IEEE Transactions on Computational Biology and Bioinformatics
- Discipline: Computational biology, Bioinformatics
- Language: English
- Edited by: Tamer Kahveci

Publication details
- Former names: IEEE/ACM Transactions on Computational Biology and Bioinformatics
- History: 2004–present
- Publisher: Institute of Electrical and Electronics Engineers
- Frequency: Bimonthly

Standard abbreviations
- ISO 4: IEEE Trans. Comput. Biol. Bioinform.

Indexing
- CODEN: ITCBCY
- ISSN: 1557-9964 (print) 2998-4165 (web)
- LCCN: 2003215338

Links
- Journal homepage; Online access;

= IEEE Transactions on Computational Biology and Bioinformatics =

Academic journal for computational biology and bioinformatics

IEEE Transactions on Computational Biology and Bioinformatics (abbreviated TCBB) is a bimonthly peer-reviewed scientific journal. From 2004 to 2025 it was published under its former title IEEE/ACM Transactions on Computational Biology and Bioinformatics and was a joint publication of the IEEE Computer Society, the Association for Computing Machinery (ACM), the IEEE Computational Intelligence Society (CIS), and the IEEE Engineering in Medicine and Biology Society.

Since 2025 it has been published under its present title by the IEEE Computer Society, the IEEE Computational Intelligence Society (CIS), and the IEEE Engineering in Medicine and Biology Society.

Since its origin it has been published in cooperation with the IEEE Control Systems Society.
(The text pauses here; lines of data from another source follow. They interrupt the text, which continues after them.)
(** * ruckig: blocked durations, recorded profiles and the error type

    A shallow embedding of [include/ruckig/steps.hpp] and
    [include/ruckig/error.hpp].

    - A C++ [double] is an IEEE-754 binary64 value: Rocq's primitive
      [float], with [<], [+], [-] the primitive operations (so NaN,
      signed zeros and infinities behave as in the program).
    - [std::array<T, n>] is [vec T n]; an access through a [size_t]
      index that is not below [n] has no defined behaviour and is
      reported as [Undefined].
    - [std::optional<T>] is [option T].
    - A [size_t] counter is a [nat]: the only arithmetic on it is the
      increment in [add_profile], which is reached below 6 only.
    - A member function that updates [*this] or a reference argument
      returns the new value. *)

From Stdlib Require Import ZArith Floats String Ascii.
From stdpp Require Import base decidable option list vector fin.

Abbreviation double := PrimFloat.float.

(** [x == x]: every value but NaN. *)
Definition is_number (x : double) : bool := (x =? x)%float.

(** The values, in the specification format of floats, that no positive
    value is below: zeros, negative values and NaN. *)
Definition nonpos (f : spec_float) : Prop :=
  match f with
  | S754_zero _ | S754_nan => True
  | S754_infinity s | S754_finite s _ _ => s = true
  end.

(** ** error.hpp *)

(** The line feed character that starts the message tag. *)
Definition LF : ascii := ascii_of_nat 10.
(** X1.  Whatever the request and whatever the pool answers, a handler sends
    the pool only the seven statement texts of the source, two at most: the
    health route none; a create request none, or the one insert bound to a
    name, a Number and one of the six labels; a list or total request the
    one statement of the query builder; a delete request nothing, the
    existence query, or the existence query and then the delete, both bound
    to the identifier [parseInt] read.  What the request carries reaches
    the pool in the parameters only. *)
Theorem statement_texts_are_fixed
        {St : Type} (pool : St -> JsString -> list JsValue -> QueryOutcome * St)
        (st : St) (r : Request) :
  let issued := queries (fst (serve pool (handler r) st)) in
  (forall text params, In (text, params) issued -> In text statement_texts)
  /\ (List.length issued <= 2)%nat
  /\ (match r with
      | Health => issued = []
      | CreateExpense _ =>
          issued = []
          \/ exists name x c,
              In c validCategories
              /\ issued = [(insert_text, [JStr name; JNum x; JStr c])]
      | ListExpenses c => issued = [list_query c]
      | TotalExpenses c => issued = [total_query c]
      | DeleteExpense id =>
          let expenseId := JNum (parseInt_string id) in
          issued = []
          \/ issued = [(select_by_id_text, [expenseId])]
          \/ issued = [(select_by_id_text, [expenseId]);
                       (delete_text, [expenseId])]
      end).
Proof.
  destruct r as [|body|c|c|id]; cbn [handler].
  - simpl. split; [intros ? ? []|]. split; [lia | reflexivity].
  - destruct (post_expenses_paths pool body st)
      as [ | message Hm | name amount category x _ _ _ _ _ params]; cbv zeta.
    + simpl. split; [intros ? ? []|]. split; [lia | left; reflexivity].
    + simpl. split; [intros ? ? []|]. split; [lia | left; reflexivity].
    + assert (E : queries
                    (fst (EQuery insert_text params
                            (fst (pool st insert_text params))
                            :: after_insert (fst (pool st insert_text params)),
                          snd (pool st insert_text params)))
                  = [(insert_text, params)]).
      { simpl. destruct (fst (pool st insert_text params)); reflexivity. }
      rewrite E. split; [|split].
      * intros text ps H. query_in H. in_list.
      * simpl. lia.
      * right. destruct (expenseCategory_valid category) as [l [Hl Hin]].
        exists (trim name), x, l. split; [exact Hin|].
        unfold params. rewrite Hl. reflexivity.
  - generalize (get_expenses_path pool c st).
    destruct (list_query c) as [text params] eqn:E. intros ->. cbv zeta.
    assert (Q : queries
                  (fst (EQuery text params (fst (pool st text params))
                          :: after_list (fst (pool st text params)),
                        snd (pool st text params)))
                = [(text, params)]).
    { simpl. destruct (fst (pool st text params)); reflexivity. }
    rewrite Q. split; [|split; [simpl; lia | reflexivity]].
    intros t ps H. query_in H.
    unfold list_query in E. destruct (ToBoolean c); inversion E; in_list.
  - generalize (get_total_path pool c st).
    destruct (total_query c) as [text params] eqn:E. intros ->. cbv zeta.
    assert (Q : queries
                  (fst (EQuery text params (fst (pool st text params))
                          :: after_total (fst (pool st text params)),
                        snd (pool st text params)))
                = [(text, params)]).
    { simpl. unfold after_total.
      destruct (fst (pool st text params)); [|reflexivity].
      destruct (cbind _ parseFloat); reflexivity. }
    rewrite Q. split; [|split; [simpl; lia | reflexivity]].
    intros t ps H. query_in H.
    unfold total_query in E. destruct (ToBoolean c); inversion E; in_list.
  - destruct (js_lt pos_zero (parseInt_string id)) eqn:Hid.
    + generalize (delete_expense_path pool id st Hid). cbv zeta.
      destruct (pool st select_by_id_text _) as [[[|row rows]|reason] st1].
      * intros ->. simpl. split; [|split; [lia | auto]].
        intros t ps H. query_in H. in_list.
      * destruct (pool st1 delete_text _) as [[rows'|reason] st2];
          intros ->; simpl; (split; [|split; [lia | auto]]);
          intros t ps H; query_in H; in_list.
      * intros ->. simpl. split; [|split; [lia | auto]].
        intros t ps H. query_in H. in_list.
    + rewrite (delete_expense_invalid pool id st Hid). simpl.
      split; [intros ? ? []|]. split; [lia | auto].
Qed.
The journal covers research related to:
- algorithmic, mathematical, statistical, and computational methods used in bioinformatics and computational biology
- development and testing of effective computer programs in bioinformatics
- development and optimization of biological databases
- biological results that are obtained from the use of these methods, programs, and databases
- the field of systems biology.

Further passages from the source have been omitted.